La provincia de Chubut atraviesa una de las emergencias ambientales y humanitarias más graves de su historia reciente.
El gobernador Ignacio Torres calificó este sábado la situación en Puerto Patriada como «caótica», con incendios que han generado llamas de más de 30 metros de altura. A este cuadro de devastación se suma un escenario climático extremo, que las autoridades han descrito como «la peor sequía desde 1965», lo que ha agravado la propagación descontrolada del fuego. Mientras más de 500 brigadistas trabajan sin descanso, el número de evacuados supera ya los 3.000 en distintos puntos de la región, y el fuego ya ha consumido miles de hectáreas de bosque nativo. Según Rio Negro.
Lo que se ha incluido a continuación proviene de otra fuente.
(** X14: the links a page adds to the frontier are no more than
    [count_internal_pages] counts among its anchors, which is no more than
    the anchors themselves; a failed anchor query counts as none. *)
Theorem internal_links_bounded (url : string) (dom : Dom) :
  (size (list_to_set (C := gset string) (internal_links url dom))
   <= count_internal_pages (elements (get_all_links dom)) url)%nat /\
  (count_internal_pages (elements (get_all_links dom)) url
   <= size (get_all_links dom))%nat /\
  (q_links dom = None ->
   count_internal_pages (elements (get_all_links dom)) url = 0%nat).
Proof.
  unfold count_internal_pages, internal_links. split_and!.
  - etransitivity; [apply size_list_to_set_le|]. rewrite length_map. reflexivity.
  - apply filter_length_le.
  - intros H. unfold get_all_links. rewrite H. rewrite elements_empty. reflexivity.
Qed.

(** X15: a larger count never gets a smaller package. *)
Theorem recommended_pricing_package_monotone (a b : Z) :
  a <= b ->
  exists ra rb,
    package_rank (recommended_pricing_package a) = Some ra /\
    package_rank (recommended_pricing_package b) = Some rb /\
    (ra <= rb)%nat.
Proof.
  intros H. unfold recommended_pricing_package.
  destruct (Z.ltb_spec a 50), (Z.ltb_spec b 50), (Z.ltb_spec a 200),
    (Z.ltb_spec b 200); try lia;
    eexists _, _; (split_and!; [reflexivity | reflexivity | lia]).
Qed.

Lemma recommended_pricing_package_monotone_witness :
  exists ra rb,
    package_rank (recommended_pricing_package 49) = Some ra /\
    package_rank (recommended_pricing_package 200) = Some rb /\
    (ra <= rb)%nat.
Proof. apply (recommended_pricing_package_monotone 49 200). lia. Defined.

Lemma resolve_crawl_delay_directive_witness :
  resolve_crawl_delay MoreSites.slow Sites.home = 10.
Proof.
  apply (resolve_crawl_delay_directive MoreSites.slow Sites.home
           ("User-agent: *" ++ String "010" "Crawl-delay: 10" ++ String "010" "")
           "Crawl-delay: 10" " 10" 10); reflexivity.
Defined.

(** ** The handler *)

Lemma small_handled :
  lambda_handler MoreSites.small MoreSites.crm pop_first 10 MoreSites.deal_event
                 fresh_process
  = Some (mkInvocation (mkResponse 200 (RecommendedPackage "Core Setup"))
                       [CrmGet (JInt 7); CrmPatch (JInt 7) "Core Setup"]
                       (mkProcess MoreSites.small_pages)).
Proof. vm_compute. reflexivity. Qed.

(** X16: the CRM is written to exactly when a package is recommended, once
    and with that package.  A package is recommended only after the CRM
    answered 200 with a deal holding a text under [properties],
    [Current site], and the crawl of that site returned at least five pages
    and files, the package being the one for their number; a failure of the
    write changes nothing of the response. *)
Theorem lambda_handler_write_back
    (W : World) (crm : json -> crm_result) (pop : nat -> gset string -> string)
    (fuel : nat) (event : list (string * json)) (proc : process)
    (inv : invocation) :
  lambda_handler W crm pop fuel event proc = Some inv ->
  match body (inv_response inv) with
  | RecommendedPackage package =>
      statusCode (inv_response inv) = 200 /\
      exists deal_id deal_data properties site call pages files,
        dict_get event "deal_id" = Some deal_id /\
        crm deal_id = CrmResponse 200 (Some deal_data) /\
        subscript deal_data "properties" = Some properties /\
        subscript properties "Current site" = Some (JStr site) /\
        crawl_website W pop fuel site None proc = Some (call, inv_process inv) /\
        call_outcome call = Returned pages files /\
        5 <= Z.of_nat (size pages + size files) /\
        package = recommended_pricing_package (Z.of_nat (size pages + size files)) /\
        inv_crm inv = [CrmGet deal_id; CrmPatch deal_id package]
  | Text _ | Message _ =>
      forall deal_id package, ~ In (CrmPatch deal_id package) (inv_crm inv)
  end.
Proof.
  unfold lambda_handler. intros H.
  destruct (dict_get event "deal_id") as [deal_id|] eqn:Hd; cbn [truthy negb] in H.
  2: { injection H as <-. cbn. intros ? ? []. }
  destruct (truthy deal_id); cbn [negb] in H.
  2: { injection H as <-. cbn. intros ? ? []. }
  destruct (truthy (fetch_current_site_url_from_hubspot crm deal_id)) eqn:Ht;
    cbn [negb] in H.
  2: { injection H as <-. cbn. intros ? ? [|[]]. discriminate. }
  destruct (fetch_current_site_url_from_hubspot crm deal_id) as [| | | |site| |] eqn:Hf;
    try (injection H as <-; cbn; intros ? ? [|[]]; discriminate).
  destruct (crawl_website W pop fuel site None proc) as [[call proc']|] eqn:Hc;
    [|discriminate].
  destruct (call_outcome call) as [pages files|e] eqn:Ho.
  2: { injection H as <-. cbn. intros ? ? [|[]]. discriminate. }
  destruct (Z.ltb_spec (Z.of_nat (size pages + size files)) 5) as [Hlt|Hge].
  { injection H as <-. cbn. intros ? ? [|[]]. discriminate. }
  injection H as <-. cbn [inv_response body statusCode inv_crm inv_process].
  split; [reflexivity|].
  unfold fetch_current_site_url_from_hubspot in Hf.
  destruct (crm deal_id) as [|status decoded] eqn:Hcrm; [discriminate|].
  destruct (Z.eqb_spec status 200) as [->|]; [|discriminate].
  destruct decoded as [deal_data|]; [|discriminate].
  destruct (subscript deal_data "properties") as [properties|] eqn:Hp; [|discriminate].
  destruct (subscript properties "Current site") as [v|] eqn:Hs; [|discriminate].
  subst v.
  exists deal_id, deal_data, properties, site, call, pages, files.
  split_and!; auto.
Qed.

Lemma lambda_handler_write_back_witness :
  statusCode (mkResponse 200 (RecommendedPackage "Core Setup")) = 200 /\
  exists deal_id deal_data properties site call pages files,
    dict_get MoreSites.deal_event "deal_id" = Some deal_id /\
    MoreSites.crm deal_id = CrmResponse 200 (Some deal_data) /\
    subscript deal_data "properties" = Some properties /\
    subscript properties "Current site" = Some (JStr site) /\
    crawl_website MoreSites.small pop_first 10 site None fresh_process
      = Some (call, mkProcess MoreSites.small_pages) /\
    call_outcome call = Returned pages files /\
    5 <= Z.of_nat (size pages + size files) /\
    "Core Setup" = recommended_pricing_package (Z.of_nat (size pages + size files)) /\
    [CrmGet (JInt 7); CrmPatch (JInt 7) "Core Setup"]
      = [CrmGet deal_id; CrmPatch deal_id "Core Setup"].
Proof.
  apply (lambda_handler_write_back MoreSites.small MoreSites.crm pop_first 10
           MoreSites.deal_event fresh_process _ small_handled).
Defined.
En medio de la emergencia, ha llegado un alivio operativo clave: se logró habilitar el tránsito en la Ruta 40 entre Epuyén y El Hoyo, aunque Vialidad Nacional solicita extrema precaución debido al humo persistente que reduce la visibilidad. En paralelo, el Ministerio de Capital Humano de la Nación anunció el envío de asistencia directa para las familias damnificadas, despachando cuatro camiones con artículos esenciales como heladeras, estufas, colchones y ropa, en una acción coordinada con la provincia para aliviar la situación crítica.
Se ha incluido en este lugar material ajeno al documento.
Lemma NewSamlResponse11_builds user requestID host w :
  NewSamlResponse11 user requestID host w
  = match json.Unmarshal (fst (json.Marshal user)) [] with
    | (tmp, None) =>
        Return (Response11 user requestID host
                  (Format_RFC3339 (clock w (ticks w)))
                  (Format_RFC3339 (time.Add (clock w (S (ticks w))) (time.Hour * 24)%Z))
                  (entropy w (draws w)) (entropy w (S (draws w)))
                  (rangeOrder tmp),
                mkWorld (clock w) (S (S (ticks w))) (entropy w) (S (S (draws w))))
    | (_, Some err) => Panic err
    end.
Proof.
  destruct w as [clk tk ent dr]. unfold NewSamlResponse11. cbv zeta.
  simpl clock; simpl ticks; simpl entropy; simpl draws.
  destruct (json.Marshal user) as [data e]. simpl fst.
  destruct (json.Unmarshal data []) as [tmp [err|]].
  - apply construct_Panic. repeat step. reflexivity.
  - erewrite construct_Return.
    2:{ repeat step.
        erewrite bind_Return by
          (eapply forRange_appendChildren with (p := [1; 3]);
           [intros; eapply attribute_round; eassumption | reflexivity]).
        rewrite flat_map_filter. reflexivity. }
    2: reflexivity.
    unfold Response11, node. cbn [map]. rewrite map_map. reflexivity.
Qed.
End Shape.

(** ** Runs of [GetSamlResponse] *)

Lemma IsRedirectUriValid_In application uri :
  IsRedirectUriValid application uri = true
  <-> In uri (Application.RedirectUris application).
Proof.
  unfold IsRedirectUriValid. rewrite existsb_exists. split.
  - intros [x [Hin Heq]]. apply String.eqb_eq in Heq. subst. exact Hin.
  - intros Hin. exists uri. split; [exact Hin|apply String.eqb_refl].
Qed.

Section Pipeline.
Context {P : Platform}.

(** The innermost term a stuck [match] waits for. *)
Ltac scrutinee e :=
  lazymatch e with
  | match ?e' with _ => _ end => scrutinee e'
  | negb ?b => scrutinee b
  | _ => e
  end.

Ltac run_case H :=
  lazymatch type of H with
  | match ?e with _ => _ end = _ =>
      let e' := scrutinee e in
      lazymatch e' with
      | NewSamlResponse _ _ _ _ _ _ _ _ => rewrite NewSamlResponse_builds in H
      | _ => let E := fresh "E" in destruct e' eqn:E
      end;
      cbv beta iota zeta delta [negb InsertChildAt] in H
  end.

Ltac run_cases H :=
  unfold GetSamlResponse_run in H; cbv zeta in H; repeat run_case H.

Lemma Attrs_insertChildAt i t e :
  etree.Attrs (etree.insertChildAt i t e) = etree.Attrs e.
Proof. destruct e; reflexivity. Qed.

Lemma SelectAttr_insertChildAt i t e key :
  etree.SelectAttr (etree.insertChildAt i t e) key = etree.SelectAttr e key.
Proof. unfold etree.SelectAttr. rewrite Attrs_insertChildAt. reflexivity. Qed.

(** The method each run returns, by the statement it ends at. *)
Lemma GetSamlResponse_run_methods application user samlRequest host w x w' :
  GetSamlResponse_run application user samlRequest host w = Return (x, w') ->
  methodOf x = methodAt application (site x) /\ (failed x <-> site x <> L318).
Proof.
  intros H. run_cases H; try discriminate H; injection H as <- <-.
  all: unfold methodOf, methodAt, selectedMethod, failed; simpl.
  all: try match goal with
           | E : (Application.SamlReplyUrl _ =? "") = _ |- _ => rewrite E
           end.
  all: split; [reflexivity|]; split; intros; congruence.
Qed.

Ltac decoded H :=
  let defated := fresh "defated" in
  let buffer := fresh "buffer" in
  let H1 := fresh "Hbase64" in
  let H2 := fresh "Hinflate" in
  let H3 := fresh "Hxml" in
  destruct H as (defated & buffer & H1 & H2 & H3).

(** Run the decoder and the issuer check. *)
Lemma GetSamlResponse_run_rejects application user samlRequest host w request :
  decodes samlRequest request ->
  IsRedirectUriValid application (saml.Url (saml.Issuer_ request)) = false ->
  GetSamlResponse_run application user samlRequest host w
  = Return (mkExit L260
              ("", "", "GET",
               Some (UnauthorizedIssuerError (saml.Url (saml.Issuer_ request))))
              (Some request) None, w).
Proof.
  intros Hd Hv. decoded Hd. unfold GetSamlResponse_run.
  rewrite Hbase64, Hinflate, Hxml, Hv. reflexivity.
Qed.

(** C1. When the issuer URL of the decoded request is not among the
    application's redirect URIs, [GetSamlResponse] fails with the
    unauthorized-issuer error: the run ends at line 260, before any
    document is built and with the world untouched. When the issuer is
    among them the run goes on: it ends at a later [return] statement,
    or panics in a later stage. *)
Theorem GetSamlResponse_issuer_gate application user samlRequest host w request :
  decodes samlRequest request ->
  let issuer := saml.Url (saml.Issuer_ request) in
  (~ In issuer (Application.RedirectUris application) ->
   GetSamlResponse_run application user samlRequest host w
   = Return (mkExit L260 ("", "", "GET", Some (UnauthorizedIssuerError issuer))
                    (Some request) None, w)
   /\ GetSamlResponse application user samlRequest host w
      = Return ("", "", "GET", Some (UnauthorizedIssuerError issuer), w))
  /\ (In issuer (Application.RedirectUris application) ->
      match GetSamlResponse_run application user samlRequest host w with
      | Return (x, _) => In (site x) [L273; L296; L304; L308; L312; L318]
      | Panic v => v = nilDereference
      end).
Proof.
  intros Hd issuer. split.
  - intros Hout.
    assert (Hv : IsRedirectUriValid application issuer = false).
    { destruct (IsRedirectUriValid application issuer) eqn:E; [|reflexivity].
      apply IsRedirectUriValid_In in E. contradiction. }
    unfold GetSamlResponse.
    rewrite (GetSamlResponse_run_rejects application user host w Hd Hv).
    split; reflexivity.
  - intros Hin. apply IsRedirectUriValid_In in Hin. decoded Hd.
    unfold issuer in *. clear issuer.
    destruct (GetSamlResponse_run application user samlRequest host w)
      as [[x w']|v] eqn:H.
    + run_cases H; try discriminate H; try congruence.
      all: injection H as <- <-; simpl; tauto.
    + run_cases H; try discriminate H; try congruence.
Qed.

(** What a run that reaches the last [return] statement returns. *)
Lemma GetSamlResponse_run_L318 application user samlRequest host w request x w' :
  decodes samlRequest request ->
  GetSamlResponse_run application user samlRequest host w = Return (x, w') ->
  site x = L318 ->
  exists res,
    values x
    = (res,
       (if Application.SamlReplyUrl application =? ""
        then saml.AssertionConsumerServiceURL request
        else Application.SamlReplyUrl application),
       selectedMethod application, None)
    /\ (Application.SamlReplyUrl application = "" ->
        saml.AssertionConsumerServiceURL request <> "").
Proof.
  intros Hd H. decoded Hd. unfold selectedMethod.
  run_cases H; try discriminate H; try congruence.
  all: injection H as <- <-; simpl; try discriminate; intros _.
  all: repeat match goal with
         | E : (_ =? _) = true |- _ => apply String.eqb_eq in E
         | E : (_ =? _) = false |- _ => apply String.eqb_neq in E
         end.
  all: assert (request = a0) by congruence; subst a0.
  all: try (rewrite (proj2 (String.eqb_neq _ _))
              by assumption).
  all: try match goal with E : Application.SamlReplyUrl _ = "" |- _ => rewrite E end.
  all: simpl; eexists; split; [reflexivity|]; intros; congruence.
Qed.

(** Past the checks, a platform that signs and encodes takes the run
    to the last [return] statement. *)
Lemma GetSamlResponse_run_completes application user samlRequest host w request :
  decodes samlRequest request ->
  IsRedirectUriValid application (saml.Url (saml.Issuer_ request)) = true ->
  certified application ->
  Application.SamlReplyUrl application <> ""
  \/ saml.AssertionConsumerServiceURL request <> "" ->
  signsAndEncodes application ->
  exists x w',
    GetSamlResponse_run application user samlRequest host w = Return (x, w')
    /\ site x = L318.
Proof.
  intros Hd Hv Hc Hdest (Hsign & Hwrite & Hflate). decoded Hd. unfold certified in Hc.
  destruct (GetSamlResponse_run application user samlRequest host w)
    as [[x w']|v] eqn:H.
  - exists x, w'. split; [reflexivity|].
    run_cases H; try discriminate H; try congruence.
    all: injection H as <- <-; simpl; try reflexivity; exfalso.
    all: repeat match goal with
         | E : (_ =? _) = true |- _ => apply String.eqb_eq in E
         | E : (_ =? _) = false |- _ => apply String.eqb_neq in E
         end.
    all: try (assert (request = a0) by congruence; subst a0; tauto).
    all: try match goal with
         | E : WriteToBytes ?e = (_, Some _) |- _ =>
             specialize (Hwrite e); rewrite E in Hwrite; discriminate
         end.
    all: destruct (Hflate eq_refl) as (Hnew & Hw & Hclose).
    all: try congruence.
    all: try match goal with
         | E : flate_Write ?p = Some _ |- _ =>
             specialize (Hw p); congruence
         | E : flate_Close ?p = (_, Some _) |- _ =>
             specialize (Hclose p); rewrite E in Hclose; discriminate
         end.
  - exfalso. run_cases H; try discriminate H; try congruence.
    all: match goal with
         | E : ConstructSignature _ ?e true = (None, _),
           B : pem_Decode _ = Some ?b |- _ =>
             apply (Hsign b e); exact (f_equal fst E)
         end.
Qed.

(** C4. Past the decoder, the issuer check and the certificate: with a
    reply URL set, a successful call returns the method POST and the
    reply URL as destination, whatever consumer-service URL the request
    carries; with no reply URL and a consumer-service URL in the
    request, it returns GET and that URL; a platform that signs and
    encodes makes the call succeed. With neither, the call fails with
    the missing-destination error at line 273, before any document is
    built. *)
Theorem GetSamlResponse_method_and_destination application user samlRequest host w request :
  decodes samlRequest request ->
  IsRedirectUriValid application (saml.Url (saml.Issuer_ request)) = true ->
  certified application ->
  let replyUrl := Application.SamlReplyUrl application in
  let acs := saml.AssertionConsumerServiceURL request in
  (replyUrl <> "" ->
   (forall res destination method w',
      GetSamlResponse application user samlRequest host w
      = Return (res, destination, method, None, w') ->
      method = "POST" /\ destination = replyUrl)
   /\ (signsAndEncodes application ->
       exists res w',
         GetSamlResponse application user samlRequest host w
         = Return (res, replyUrl, "POST", None, w')))
  /\ (replyUrl = "" -> acs <> "" ->
      (forall res destination method w',
         GetSamlResponse application user samlRequest host w
         = Return (res, destination, method, None, w') ->
         method = "GET" /\ destination = acs)
      /\ (signsAndEncodes application ->
          exists res w',
            GetSamlResponse application user samlRequest host w
            = Return (res, acs, "GET", None, w')))
  /\ (replyUrl = "" -> acs = "" ->
      GetSamlResponse_run application user samlRequest host w
      = Return (mkExit L273 ("", "", "", Some MissingDestinationError)
                       (Some request) None, w)
      /\ GetSamlResponse application user samlRequest host w
         = Return ("", "", "", Some MissingDestinationError, w)).
Proof.
  intros Hd Hv Hc replyUrl acs. unfold GetSamlResponse.
  assert (Hback : forall res destination method w',
    match GetSamlResponse_run application user samlRequest host w with
    | Return (x, w') => Return (values x, w')
    | Panic v => Panic v
    end = Return (res, destination, method, None, w') ->
    method = selectedMethod application
    /\ destination = (if replyUrl =? "" then acs else replyUrl)).
  { intros res destination method w' H.
    destruct (GetSamlResponse_run application user samlRequest host w)
      as [[x w'']|v] eqn:Hrun; [|discriminate].
    injection H as Hvalues <-.
    destruct (GetSamlResponse_run_methods _ _ _ _ _ Hrun) as [_ Hfailed].
    assert (Hsite : site x = L318).
    { destruct (site x) eqn:Es; try reflexivity; exfalso.
      all: assert (Hf : failed x) by (apply Hfailed; discriminate).
      all: apply Hf; rewrite Hvalues; reflexivity. }
    destruct (GetSamlResponse_run_L318 _ _ _ _ Hd Hrun Hsite) as (res' & Hx & _).
    rewrite Hx in Hvalues. injection Hvalues as _ <- <-. split; reflexivity. }
  assert (Hforth : replyUrl <> "" \/ acs <> "" -> signsAndEncodes application ->
    exists res w',
      match GetSamlResponse_run application user samlRequest host w with
      | Return (x, w') => Return (values x, w')
      | Panic v => Panic v
      end = Return (res, (if replyUrl =? "" then acs else replyUrl),
                    selectedMethod application, None, w')).
  { intros Hdest Hs.
    destruct (GetSamlResponse_run_completes user host w Hd Hv Hc Hdest Hs)
      as (x & w' & Hrun & Hsite).
    destruct (GetSamlResponse_run_L318 _ _ _ _ Hd Hrun Hsite) as (res & Hx & _).
    exists res, w'. rewrite Hrun, Hx. reflexivity. }
  unfold selectedMethod in *. fold replyUrl in Hback, Hforth.
  split; [|split].
  - intros Hreply. apply String.eqb_neq in Hreply. rewrite Hreply in *.
    apply String.eqb_neq in Hreply. split; [exact Hback|]. intros Hs. apply Hforth; tauto.
  - intros Hreply Hacs. pose proof Hreply as Hr. apply String.eqb_eq in Hr. rewrite Hr in *.
    split; [exact Hback|]. intros Hs. apply Hforth; tauto.
  - intros Hreply Hacs. decoded Hd. unfold GetSamlResponse_run.
    rewrite Hbase64, Hinflate, Hxml, Hv. cbv beta iota zeta delta [negb].
    unfold certified in Hc.
    destruct (pem_Decode _) as [block|]; [|contradiction].
    fold replyUrl. fold acs. rewrite Hreply, Hacs. split; reflexivity.
Qed.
Un frente de combate extenso y condiciones climáticas históricas
El operativo para combatir las llamas es monumental. Más de 500 brigadistas provenientes de distintas provincias, incluyendo Río Negro, Neuquén y Córdoba, se encuentran desplegados en la zona. El fuego principal, que afecta Puerto Patriada, ha sido particularmente feroz, llegando a superar la barrera de la Ruta 40. Las condiciones son extraordinariamente adversas: además de la sequía histórica, los brigadistas enfrentan temperaturas extremas y vientos intensos que favorecen la rápida propagación, un cóctel que dificulta enormemente el trabajo de contención.
El gobernador Torres no dudó en dirigir una crítica directa a la gestión nacional de los fondos de emergencia. «Subejecutar una partida no es ahorro fiscal, es ser un mal funcionario», declaró el mandatario, exigiendo celeridad y todos los recursos disponibles para enfrentar la catástrofe. En el plano legal, Torres también pidió elevar las penas por ecocidio, sosteniendo que quienes provocan este tipo de desastres deben enfrentar condenas mucho más severas y no salir en libertad en pocos meses.
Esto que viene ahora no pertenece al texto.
(** X1.  [GetDefinition] returns the error Not found primary key exactly when
    a primary key is named and no field bears its name, and then it returns
    no definition; otherwise it returns a definition and no error, and in it
    [HasPrimary] holds exactly when some field bears the key, with the key as
    [PrimaryColumn] (and the empty string when no field does). *)
Theorem GetDefinition_fails_iff {ProtoValue GoValue : Type}
    (GetValue : ProtoValue → GoValue) (record : Record ProtoValue) :
  ((GetDefinition GetValue record).2 = Some "Not found primary key" ↔
     PrimaryKey record ≠ EmptyString
     ∧ ∀ field, field ∈ Fields record → Name field ≠ PrimaryKey record)
  ∧ ((GetDefinition GetValue record).2 ≠ None →
     GetDefinition GetValue record = (None, Some "Not found primary key"))
  ∧ ((GetDefinition GetValue record).2 = None →
     ∃ recordDef,
       (GetDefinition GetValue record).1 = Some recordDef
       ∧ (HasPrimary recordDef = true ↔
            ∃ field, field ∈ Fields record ∧ Name field = PrimaryKey record)
       ∧ PrimaryColumn recordDef =
           if HasPrimary recordDef then PrimaryKey record else EmptyString).
Proof.
  assert (Hhas : ∀ recordDef,
    recordDef = scanFields GetValue record 0 (Fields record) newRecordDef →
    (HasPrimary recordDef = true ↔
       ∃ field, field ∈ Fields record ∧ Name field = PrimaryKey record)
    ∧ PrimaryColumn recordDef =
        if HasPrimary recordDef then PrimaryKey record else EmptyString).
  { intros recordDef ->.
    rewrite scanFields_HasPrimary, scanFields_PrimaryColumn.
    cbn [HasPrimary PrimaryColumn newRecordDef orb].
    split; [|done]. etrans; [apply bool_decide_eq_true|].
    apply keyFields_nonempty. }
  rewrite GetDefinition_eq.
  destruct (bool_decide (PrimaryKey record ≠ EmptyString)) eqn:Hnamed;
    destruct (bool_decide (keyFields (PrimaryKey record) (Fields record) = []))
      eqn:Hnone; cbn [andb fst snd].
  - apply bool_decide_eq_true in Hnamed, Hnone. split_and!.
    + split; [|done]. intros _. split; [done | by apply keyFields_nil].
    + done.
    + done.
  - apply bool_decide_eq_false in Hnone. split_and!.
    + split; [done|]. intros [_ Hall]. by apply keyFields_nil in Hall.
    + done.
    + intros _. eexists. split; [reflexivity | by apply Hhas].
  - apply bool_decide_eq_false in Hnamed. split_and!.
    + split; [done|]. by intros [? _].
    + done.
    + intros _. eexists. split; [reflexivity | by apply Hhas].
  - apply bool_decide_eq_false in Hnamed. split_and!.
    + split; [done|]. by intros [? _].
    + done.
    + intros _. eexists. split; [reflexivity | by apply Hhas].
Qed.

(** X1 on an UPDATE of users keyed by id that carries the field name only. *)
Lemma GetDefinition_fails_iff_witness :
  let record := users_record Method_UPDATE [field_name] in
  (GetDefinition id record).2 ≠ None
  ∧ GetDefinition id record = (None, Some "Not found primary key").
Proof.
  intros record.
  assert (Herr : (GetDefinition id record).2 ≠ None) by (by vm_compute).
  split; [exact Herr|].
  destruct (GetDefinition_fails_iff id record) as (_ & Failed & _).
  exact (Failed Herr).
Defined.

(** X2.  In a definition that [GetDefinition] returns, the binding names of
    the column definitions are pairwise distinct, and none of them is the
    reserved name [primary_val]. *)
Theorem binding_names_unique {ProtoValue GoValue : Type}
    (GetValue : ProtoValue → GoValue) (record : Record ProtoValue)
    (recordDef : RecordDef GoValue) :
  (GetDefinition GetValue record).1 = Some recordDef →
  NoDup ("primary_val" :: (BindingName <$> ColumnDefs recordDef)).
Proof.
  intros [-> _]%GetDefinition_Some.
  destruct (scanInv_scanFields GetValue record (Fields record) 0 newRecordDef
              scanInv_new) as (_ & Hnames & Hdup & _).
  constructor; [|done].
  intros (i & _ & Heq)%Hnames. symmetry in Heq.
  by apply valName_not_primary in Heq.
Qed.

(** X2 on the scenario record INSERT users, key id, fields id=7, name=ann. *)
Lemma binding_names_unique_witness :
  let record := users_record Method_INSERT [field_id; field_name] in
  let recordDef := scanFields id record 0 (Fields record) newRecordDef in
  (GetDefinition id record).1 = Some recordDef
  ∧ NoDup ("primary_val" :: (BindingName <$> ColumnDefs recordDef)).
Proof.
  intros record recordDef.
  assert (Hdef : (GetDefinition id record).1 = Some recordDef) by reflexivity.
  split; [exact Hdef|].
  exact (binding_names_unique id record recordDef Hdef).
Defined.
Origen del fuego: entre la intencionalidad y los fenómenos naturales
La investigación sobre el origen de los incendios nos da una respuesta compleja, con dos caras claras. Por un lado, el ministro de Seguridad provincial, Héctor Iturrioz, ya había afirmado que en algunos focos existía una «intención criminal». Pero el gobernador Ignacio Torres aclaró algo fundamental: el incendio más grave, el que azota Puerto Patriada, tuvo un origen puramente natural.
Torres explicó cómo empezó todo. Una tormenta eléctrica, más específicamente un rayo, fue el causante. Con esta declaración, el gobernador descartó de plano la hipótesis de que aquel fuego se debiera a especulación inmobiliaria o simple negligencia.
Sin embargo, la trama se complica. El propio gobernador sostuvo que otros incendios en la provincia sí fueron provocados a propósito. Apuntó directamente a lo que él describió como «grupos marginales y violentos».
En estos últimos casos, la fiscalía ya confirmó un hallazgo clave: el uso de materiales acelerantes. Este descubrimiento consolida la teoría del delito ambiental premeditado.
Frente a este panorama, Torres fue más allá. En línea con su pedido de sanciones más duras, instó a los legisladores nacionales por Chubut a que apoyen la incorporación de una nueva figura penal en la reforma del Código Penal: el «ecocidio».
La tragedia en Chubut ya está dejando una huella imborrable tanto en el paisaje como en sus comunidades. Mientras los brigadistas arriesgan sus vidas –un dato dramático lo confirma: uno de ellos sufrió quemaduras en el 54% de su cuerpo y fue derivado de urgencia–, las autoridades enfrentan un desafío doble. Por un lado, deben controlar un desastre natural que el cambio climático ha exacerbado. Por el otro, tienen la obligación de perseguir a quienes atentan deliberadamente contra el patrimonio ambiental de todos.
La asistencia humanitaria para los damnificados es, sin duda, urgente. Pero la verdadera reconstrucción, la de los ecosistemas arrasados, demandará décadas, incluso siglos. Esta catástrofe está marcando a fuego no solo a la generación actual, sino también a las que vendrán.